El jefe de los Cielos se alegró enormemente y corrió a guiarles. Alrededor del Eterna, la mayoría eran hijos y nietos de las familias más pudientes, con niveles de cultivación generalmente altos, pero raramente superaban el estágalo condal.
—Hoy no tienen nada que hacer, pero se han convertido en la diversión de este momento. —81libros.com
Eran inútiles la mayor parte del tiempo, pero al oír que habría algo emocionante, se juntaron y corrieron con Li Yuansheng hacia el altar de transmisión.

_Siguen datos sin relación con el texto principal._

(** In sequence order, newest first is backwards. *)
Lemma newest_first l : StronglySorted older l -> Paging.sorted e_seq newer l = rev l.
Proof.
  intros Hs. apply (Paging.before_unique e_seq newer newer_irrefl newer_trans).
  - by apply Paging.sorted_before; [exact newer_irrefl|exact newer_trans|exact newer_total|apply older_nodup].
  - by apply rev_sorted.
  - rewrite Paging.sorted_perm. apply Permutation_rev.
Qed.

Lemma max_seq_le l e : e ∈ l -> e_seq e <= max_seq l.
Proof.
  unfold max_seq. intros Hin. apply (list_elem_of_fmap_2 e_seq) in Hin. destruct (e_seq <$> l) as [|v vs]; [by apply elem_of_nil in Hin|].
  assert (Hall : forall x, x ∈ v :: vs -> x <= fold_right Z.max v vs); [|by apply Hall]. clear Hin.
  induction vs as [|w vs IH]; cbn [fold_right]; intros x Hx; [apply list_elem_of_singleton in Hx; lia|].
  pose proof (IH v ltac:(constructor)). apply elem_of_cons in Hx as [->|[->|Hx]%elem_of_cons]; [lia|lia|]. pose proof (IH x ltac:(by constructor)). lia.
Qed.
Lemma max_seq_in l : l <> [] -> exists e, e ∈ l /\ max_seq l = e_seq e.
Proof.
  unfold max_seq. intros Hne. destruct l as [|e l]; [done|]. cbn [fmap list_fmap]. clear Hne. induction l as [|e' l IH]; cbn [fmap list_fmap fold_right].
  - exists e. split; [constructor|done].
  - destruct IH as (x & Hx & Ex). destruct (Z.max_spec (e_seq e') (fold_right Z.max (e_seq e) (e_seq <$> l))) as [[_ ->]|[_ ->]].
    + exists x. split; [|done]. apply elem_of_cons in Hx as [->|Hx]; [by constructor|]. by do 2 constructor.
    + exists e'. split; [|done]. constructor. constructor.
Qed.

Lemma item_events_ws ws id d : item_events ws id d = List.filter (fun e => bool_decide (e_item e = Some id)) (ws_events ws (events d)).
Proof.
  unfold item_events, ws_events. induction (events d) as [|e l IH]; [done|]. cbn [List.filter].
  destruct (bool_decide (e_workspace e = ws)); cbn [andb List.filter]; [|done]. destruct (bool_decide (e_item e = Some id)); [by rewrite IH|done].
Qed.

Section history.
Context {CR : Crypto} {CC : Codec Cursor.Cursor_} {UU : UuidParse}.
Context (hmac_length : forall k m, length (hmac_sha256 k m) = 32%nat).
Context (key : string) (sites : nat -> Site) (r : read_request) (limit : nat) (id : uuid) (v : Z).

Abbreviation ws := (WorkspaceID (rr_who r)).
Definition db_at (k : nat) : Db := s_db (sites k).
Definition log0 : list Event := item_events ws id (db_at 0).

Context (Hgap : forall k, gap_free (db_at k)) (Hcounters : forall k, is_Some (seq_counter (db_at k) !! ws)).
Context (Hv : seq_counter (db_at 0) !! ws = Some v) (Hmax : v < 2 ^ 63 - 1).
Context (Hgrow : forall k, exists more, events (db_at k) = events (db_at 0) ++ more).

Lemma log0_seqs e : e ∈ log0 -> 1 <= e_seq e <= v.
Proof.
  unfold log0. rewrite item_events_ws. intros He. apply list_elem_of_In, List.filter_In in He as [He _]. apply list_elem_of_In in He.
  apply (list_elem_of_fmap_2 e_seq) in He. destruct (Hgap 0 ws v Hv) as [_ E]. change (e_seq <$> ?l) with (map e_seq l) in He. rewrite E in He.
  apply elem_of_seqZ in He. lia.
Qed.

Lemma log0_sorted : StronglySorted older log0.
Proof.
  unfold log0. rewrite item_events_ws. apply filter_sorted. destruct (Hgap 0 ws v Hv) as [_ E]. by apply seqZ_sorted in E.
Qed.

(** What is logged later is numbered after the workspace's counter. *)
Lemma log_grows k : exists new, item_events ws id (db_at k) = log0 ++ new /\ Forall (fun e => v < e_seq e) new.
Proof.
  destruct (Hgrow k) as [more Em]. destruct (Hcounters k) as [v' Hv']. destruct (Hgap 0 ws v Hv) as [Hv0 E0], (Hgap k ws v' Hv') as [Hv'0 Ek].
  unfold log0. rewrite !item_events_ws, Em. unfold ws_events in *. rewrite !List.filter_app. eexists. split; [done|].
  rewrite Em, List.filter_app, map_app, E0 in Ek. apply Forall_forall. intros e He. apply list_elem_of_In, List.filter_In in He as [He _]. apply list_elem_of_In in He.
  apply (list_elem_of_fmap_2 e_seq) in He. change (e_seq <$> ?l) with (map e_seq l) in He.
  set (later := map e_seq (List.filter (fun e => bool_decide (e_workspace e = ws)) more)) in *.
  assert (Hlen : v <= v').
  { apply (f_equal length) in Ek. rewrite length_app, !length_seqZ in Ek. lia. }
  replace v' with (v + (v' - v)) in Ek by lia. rewrite seqZ_app in Ek by lia. apply app_inv_head in Ek. rewrite Ek in He. apply elem_of_seqZ in He. lia.
Qed.

(** The rows of a later page: those older than the last one sent. *)
Lemma history_rows_rest k pre rest after : rev log0 = pre ++ rest ->
  (forall e, e ∈ rest -> e_seq e < after) -> (forall e, e ∈ pre -> after <= e_seq e) ->
  history_rows (max_seq log0) after (item_events ws id (db_at k)) = rest.
Proof.
  intros Hsplit Hrest Hpre. destruct (log_grows k) as (new & -> & Hnew). unfold history_rows. rewrite List.filter_app.
  replace (List.filter _ new) with (@nil Event); cycle 1.
  { rewrite Forall_forall in Hnew. assert (Hm : max_seq log0 <= v).
    { destruct (decide (log0 = [])) as [->|Hne]; [|destruct (max_seq_in log0 Hne) as (e & He & ->); by apply log0_seqs].
      destruct (Hgap 0 ws v Hv). done. }
    symmetry. induction new as [|e new IH]; [done|]. cbn [List.filter]. pose proof (Hnew e ltac:(constructor)).
    destruct (Z.leb_spec (e_seq e) (max_seq log0)); [lia|]. apply IH. intros; apply Hnew; by constructor. }
  rewrite app_nil_r, Paging.sorted_filter, newest_first by first [exact log0_sorted | exact newer_irrefl | exact newer_trans | exact newer_total | apply older_nodup, log0_sorted].
  rewrite Hsplit. assert (Hin : forall e, e ∈ pre ++ rest -> e ∈ log0).
  { intros e He. rewrite <- Hsplit in He. by apply list_elem_of_In, in_rev, list_elem_of_In. }
  apply Paging.filter_split.
  - intros e He. apply andb_false_iff. right. specialize (Hpre e He). lia.
  - intros e He. pose proof (Hrest e He). pose proof (max_seq_le log0 e (Hin e ltac:(set_solver))). lia.
Qed.

Context (Hfields : Cursor.q_has (rr_query r) "fields" = false) (Hlimit : Cursor.PageLimit (rr_query r) = Ok limit).
Context (Hfirst : Cursor.q_get (rr_query r) "cursor" = "").
Context (Hitem : forall k, exists i, item_by_key ws (rr_param r) (db_at k) = Ok i /\ i_id i = id).
Context (Hnames : forall k, s_account (sites k) = s_account (sites 0)).

(** The endpoint at the time of a request, as a client calls it. *)
Definition history_page (k : nat) (q : Cursor.request) : result Problem_ Cursor.Page :=
  itemHistory key (mkRead (rr_who r) (rr_path r) (Cursor.Query q) (rr_param r)) (sites k).
Definition history_rows0 : Cursor.table := log_row (sites 0) <$> rev log0.
Definition start0 : Cursor.Cursor_ := history_start log0 r.
Definition history_fetch (k : nat) (after upper : string) : Cursor.table :=
  match parse_int64 upper, parse_int64 after with
  | Some u, Some a => log_row (sites k) <$> history_rows u a (item_events ws id (db_at k))
  | _, _ => []
  end.

Context (Hfit : forall row, row ∈ history_rows0 ->
  Z.of_nat (String.length (Cursor.EncodeCursor (cursor_at start0 row) key)) <= 8192 /\ marshal (cursor_at start0 row) <> []).

Lemma log0_bound : 0 <= max_seq log0 <= v.
Proof.
  destruct (decide (log0 = [])) as [->|Hne]; [destruct (Hgap 0 ws v Hv); cbn; lia|].
  destruct (max_seq_in log0 Hne) as (e & He & ->). pose proof (log0_seqs e He). lia.
Qed.

Lemma upper_parses : parse_int64 (z_text (max_seq log0)) = Some (max_seq log0).
Proof. pose proof log0_bound. apply parse_z_text; [lia|]. unfold in_int64. lia. Qed.

Lemma seq_parses e : e ∈ log0 -> parse_int64 (z_text (e_seq e)) = Some (e_seq e).
Proof. intros He. pose proof (log0_seqs e He). apply parse_z_text; [lia|]. unfold in_int64. lia. Qed.

Lemma event_row_stable k e : log_row (sites k) e = log_row (sites 0) e.
Proof. unfold log_row, event_doc, assignee_doc. by rewrite Hnames. Qed.

Lemma fetch_rest k pre rest : history_rows0 = pre ++ rest -> (pre = [] -> k = 0%nat) ->
  history_fetch k (Cursor.After (at_row start0 pre)) (Cursor.Upper start0) = rest.
Proof.
  intros Hsplit _. unfold history_rows0 in Hsplit. apply fmap_app_inv in Hsplit as (epre & erest & -> & -> & Hsplit).
  unfold history_fetch. cbn [start0 history_start Cursor.Upper]. rewrite upper_parses.
  assert (Hin : forall e, e ∈ epre ++ erest -> e ∈ log0) by (intros e; rewrite <- Hsplit, !list_elem_of_In; apply in_rev).
  pose proof (rev_sorted log0 log0_sorted) as Hs. rewrite Hsplit in Hs.
  assert (Hafter : exists a, parse_int64 (Cursor.After (at_row start0 (log_row (sites 0) <$> epre))) = Some a /\
            (forall e, e ∈ erest -> e_seq e < a) /\ (forall e, e ∈ epre -> a <= e_seq e)).
  { unfold at_row. rewrite fmap_last. destruct (last epre) as [z|] eqn:El; cbn [fmap option_fmap option_map].
    - apply last_Some in El as [l ->]. exists (e_seq z). cbn [log_row fst Cursor.After]. rewrite seq_parses by (apply Hin; set_solver). split_and!; [done| |].
      + intros e He. pose proof (Paging.before_split e_seq newer (l ++ [z]) erest z e Hs ltac:(set_solver) He) as Hb. unfold Paging.before, newer in Hb. lia.
      + intros e [He|He%list_elem_of_singleton]%elem_of_app; [|by subst]. rewrite <- app_assoc in Hs.
        pose proof (Paging.before_split e_seq newer l ([z] ++ erest) e z Hs He ltac:(set_solver)) as Hb. unfold Paging.before, newer in Hb. lia.
    - apply last_None in El as ->. exists (2 ^ 63 - 1). split; [by vm_compute|]. split; [|by intros e ?%elem_of_nil].
      intros e He. pose proof (log0_seqs e (Hin e ltac:(set_solver))). lia. }
  destruct Hafter as (a & -> & Hrest & Hpre). rewrite (history_rows_rest k epre erest a Hsplit Hrest Hpre).
  apply list_fmap_ext. intros; apply event_row_stable.
Qed.

Lemma history_page_ok k q : Cursor.PageLimit (Cursor.Query q) = Ok limit -> Cursor.q_has (Cursor.Query q) "fields" = false ->
  history_page k q = paged limit key (mkRead (rr_who r) (rr_path r) (Cursor.Query q) (rr_param r))
    (history_start (item_events ws id (db_at k)) (mkRead (rr_who r) (rr_path r) (Cursor.Query q) (rr_param r)))
    (history_query (sites k) (item_events ws id (db_at k))).
Proof.
  intros Hl Hf. unfold history_page, itemHistory, no_fields, page_limit. cbn [rr_query rr_who rr_param rr_path]. rewrite Hf, Hl. cbn [Listing.or_bad].
  destruct (Hitem k) as (i & E & <-). unfold db_at in E |- *. by rewrite E.
Qed.

(** What a page reads from a cursor of this walk. *)
Lemma query_fetch k after u a : parse_int64 (z_text (max_seq log0)) = Some u -> parse_int64 after = Some a ->
  history_query (sites k) (item_events ws id (db_at k)) after (z_text (max_seq log0)) (limit + 1) =
  Ok (take (limit + 1) (history_fetch k after (z_text (max_seq log0)))).
Proof. intros Hu Ha. unfold history_query, history_fetch. by rewrite Hu, Ha, fmap_take. Qed.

—¡Qué bestia es el Jefe de los Dragones Verdes! ¡Preparó píldoras que reprimían el hambre, causándole daño a sus compañeros! —dijo el jefe de los Cielos con una voz agitada.
—¡Y las píldoras ilusorias! El templo prohíbe su fabricación, pero es obra de él. ¡Tanto daño ha causado que no se olvidará jamás en esta ciudad aérea!
—Señor menor, no solo está aquí por el bienestar de nuestra familia; también nos librarás del mal de los Cielos, ya que éste será la ruina de los Dragones Verdes. —El jefe de los Cielos decía esto constantemente durante todo el camino, y los jóvenes inútiles lo escuchaban con risas, pero no le dieron mucha importancia.
—No es posible eliminarlo. Aunque sea un poderoso individuo, si ofendemos a la familia Eterna, será en vano. —Li Yuansheng dijo con indiferencia.
A pesar de ser inútil, era el prodigio de su propia familia y sabía que no debía dejarse llevar por el alago.
—Sin embargo, si me ayudas con esto, sabrás lo que hacer después. —Miró fijamente al jefe de los Cielos.
El jefe de los Cielos asintió rápidamente, entendiendo que era una señal de que le debía un favor.
Li Yuansheng sonrió y se rió durante todo el camino, aunque no consideraba esta misión difícil. Mientras continuaban volando hacia el oeste, algunos cultivadores de la ciudad aérea lo observaron atónitos.
—¡Son discípulos de color amarillo! ¡Y esos diez! Todos son del origen Eterna, ¡es como si fueran de los Cielos!
La presteza y el manto amarillo inmediatamente dejaron claro a todos que provenían de la ciudad Eterna.
—¡El Jefe de los Dragones Verdes será eliminado! —gritaban en secreto algunos.
Al llegar al oeste, un jardín desértico se extendía frente a ellos con una posada de diez li.
A pesar de que eran pocos, los pasajeros continuaron llegando. Aunque era tarde y el lugar parecía tranquilo, la multitud hacía que estuviera lleno.
—¡Discípulos de color amarillo! —gritó un hombre cuando vieron a Li Yuansheng y sus compañeros pasar.
—¡Es Eterna! ¡Y es Li Yuansheng! ¡El prodigio del Núcleo Estelar en el ránking de los 900!
Un murmullo llenó la ciudad aérea, confundida pero emocionada.
Li Yuansheng se detuvo en una torre y miró hacia abajo con desafío.
—¿Quién causa tanto ruido? —preguntó con frialdad.
—¡Vete de aquí! —El jefe de los Cielos le lanzó un desafiante viento.
Li Yuansheng sacó una runa y, al verlo, apareció fuego rojo en sus manos.
—¡Dispersar el array!
Dos palabras que resonaron en el cielo, y el array se disipó rápidamente. Li Yuansheng se movió hacia adelante, con un calor sobrenatural cubriéndolo como una estrella fugaz.
—¡No te lo repetiré! ¡Vete de aquí! —gritó, formando un puño en el aire.
El jefe de los Cielos gritó furioso mientras su fuego rojo se extendía. En la batalla, el array de Li Yuansheng se congelaba, y las construcciones de la posada se cubrían de hielo, formando un espectáculo asombroso.
—¡No te lo repetiré! —gritó Li Yuansheng, con una mirada helada en sus ojos.
El jefe de los Cielos retrocedió y la sangre brotó de su boca.
—¡Instantáneamente! ¡Eso no es posible! —Los discípulos del Eterna se asombraron cuando vieron a Li Yuansheng teletransportarse detrás de ellos, con una mirada oscura y llena de veneno.
—¡Pequeño Yuansheng! —gritó el jefe de los Cielos, pero no pudo hacer nada.